Augmented Reality Expected to Advance, Improve Surgery
Immersive data access could be used to save lives
If you have ever watched a medical drama on TV such as “The Good Doctor” or the movie “Iron Man” you may have seen Hollywood’s version of augmented reality (AR) surgery. In real life, AR technologies blend computer-generated images and data from MRI and CT scans with real-world camera views allowing doctors to visualize bones, muscles and internal organs before even cutting skin.
While modern surgeons embrace tech tools that give them greater clarity while decreasing errors, TV dramas and even video games have helped make medical AR more acceptable to the general public by raising their understanding of the technology. For example, in the video game Pokémon Go, you can monitor a live view of a physical, real-world environment via your smart phone, augmented by computer-generated sensory inputs, such as an animated 3D character, sound, graphics or GPS data. Unlike virtual reality, which creates more of a fantasy world, AR users do not lose touch with reality of their surroundings, and overlay input is placed into eyesight nearly instantaneously.
Advantages of AR in medical care include improving precision during operations, reducing medical errors and giving doctors and patients an enhanced view and increased understanding of complex medical issues. Portable AR technologies will also greatly help first responders and paramedics increase accuracy in their life-saving operations. AR reduces equipment redundancy and will eventually reduce costs.
Augmented Reality Surgery
Microsoft’s HoloLens is one tool surgeons are using to better “see” inside patients before operating. Traditional methods may include a handheld ultrasound device to locate key blood vessels, bones and muscles. Using a CT scan and uploading the data to create a 3D view prior to surgery, however, is not only far more accurate, it is making procedures quicker and safer. For example, AR technology can map out a limb and place scanned images on top of the appendage before the operation begins, identifying precisely where to make incisions and injections. By placing images on the body, the doctor can focus solely on the patient, rather than dividing their view between the patient and a monitor. Microscopic operations, such as transplanting and reconnecting veins, is brought into easy view. The surgeon, along with multiple colleagues wearing HoloLens headsets, can collaborate live during the procedure.
Outside the OR
Imagine an ambulance paramedic out in the field arriving at a serious car accident. Within moments, diagrams and life-saving instructions are projected on a patient’s body, such as the precise point to push on the heart, with a visualization of step-by-step instructions. As AR technology becomes more widespread and affordable, this virtual visualization could be applied to medical emergencies where staff have less medical training, such as emergency personnel in a resort responding to a guest heart attack, or first responders during a natural disaster.

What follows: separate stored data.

Lemma length_le_bytes n z : length (le_bytes n z) = n.
Proof. revert z; induction n; intros; simpl; auto. Qed.

Lemma le_val_bytes n z : le_val (le_bytes n z) = z mod 256 ^ Z.of_nat n.
Proof.
  revert z; induction n as [|n IH]; intros z.
  - simpl. rewrite Z.mod_1_r. done.
  - cbn [le_bytes le_val]. rewrite IH, u8_idem, Nat2Z.inj_succ, Z.pow_succ_r by lia.
    rewrite Z.rem_mul_r by (pose proof (Z.pow_pos_nonneg 256 (Z.of_nat n)); lia).
    reflexivity.
Qed.

Lemma le_val_bytes4 z : le_val (le_bytes 4 z) = u32 z.
Proof. rewrite le_val_bytes. reflexivity. Qed.

Lemma le_val_bytes2 z : le_val (le_bytes 2 z) = u16 z.
Proof. rewrite le_val_bytes. reflexivity. Qed.

(** A list of bytes: every element in range. *)
Definition bytes (l : list Z) : Prop := Forall (fun b => 0 <= b < 256) l.

Lemma le_bytes_bytes n z : bytes (le_bytes n z).
Proof.
  revert z; induction n as [|n IH]; intros; simpl; constructor.
  - apply u8_range.
  - apply IH.
Qed.

Lemma le_bytes_val l : bytes l -> le_bytes (length l) (le_val l) = l.
Proof.
  induction 1 as [|b l Hb Hl IH]; simpl; [done|].
  rewrite (u8_small b) by lia. f_equal.
  - zlia.
  - replace ((b + 256 * le_val l) / 256) with (le_val l) by zlia. exact IH.
Qed.

Lemma le_val_range l : 0 <= le_val l < 256 ^ Z.of_nat (length l).
Proof.
  induction l as [|b l IH]; [cbn; lia|].
  cbn [le_val length]. rewrite Nat2Z.inj_succ, Z.pow_succ_r by lia.
  pose proof (u8_range b). lia.
Qed.

(** ** Lists as memory buffers *)

(** [splice off src dst]: the buffer [dst] after the bytes [src] were copied
    over it from offset [off] on. *)
Definition splice {A} (off : nat) (src dst : list A) : list A :=
  take off dst ++ src ++ drop (off + length src) dst.

(** [slice off n l]: the [n] elements of [l] from offset [off] on. *)
Definition slice {A} (off n : nat) (l : list A) : list A := take n (drop off l).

Similarly, AR has great potential advantages to procedures done outside hospital operating rooms. ERs and clinics typically have less staff, support and technology, and the rooms are not specifically designed for surgical procedures. AR capability, integrating imaging and patient data ahead of a procedure, could greatly improve quality and safety while reducing costs by minimizing procedure-related complications.
Ultrasounds, mammography, computerized tomography (CT), magnetic resonance imaging (MRI), coupled with the development of microscopic cameras, super-fast processors and real time data streaming, has greatly improved medical imaging quality in the past few years. But until AR, these advances in imaging were still being displayed in 2D on a flat screen that hadn’t really changed much since the 1950s.
Having to look up at a monitor, rather than having images projected on the patient in real time, presents a couple of significant problems. The surgeon is taking their eye focus away from the body, then must translate what they see on the screen from a viewer’s perspective back to what they are seeing on the patient. Different types of data are displayed separately on screens, leaving it up to the doctor to mentally fuse these images together. It takes a great skill and imagination to mentally move the image between screen and patient during a procedure.
With AR, all image data can be projected at once onto the patient in the doctor’s field of view, or in as many or few layers as the doctor chooses. For example, at Maryland Blended Reality Center’s Augmentarium prototype medical AR applications overlay a hovering echocardiogram with vital signs and details of the patient’s aneurysm. The surgeon can keep their focus on the patient, rather than looking away at a monitor, to review all necessary information.
Safer procedures means less errors and reduced patient care costs. There is also huge potential savings by eliminating redundant equipment. Currently, different imaging systems such as ultrasound, endoscopy, and bronchoscopy each use their own proprietary display monitors and data cannot be merged together. AR provides a shared imaging display that also incorporates a patient’s physiological data from multiple sources, eliminating the need for redundant screens.
AR technology is still evolving. Doctors need to make the adjustment of wearing a device on their head, and the hardware needs to be comfortable and work reliably and effectively, with extreme accuracy of projected images. Technology is improving at a rapid pace, overcoming technical challenges. Research and investment in AR technology will result in better patient care, saving more lives, decreasing medical errors and costs.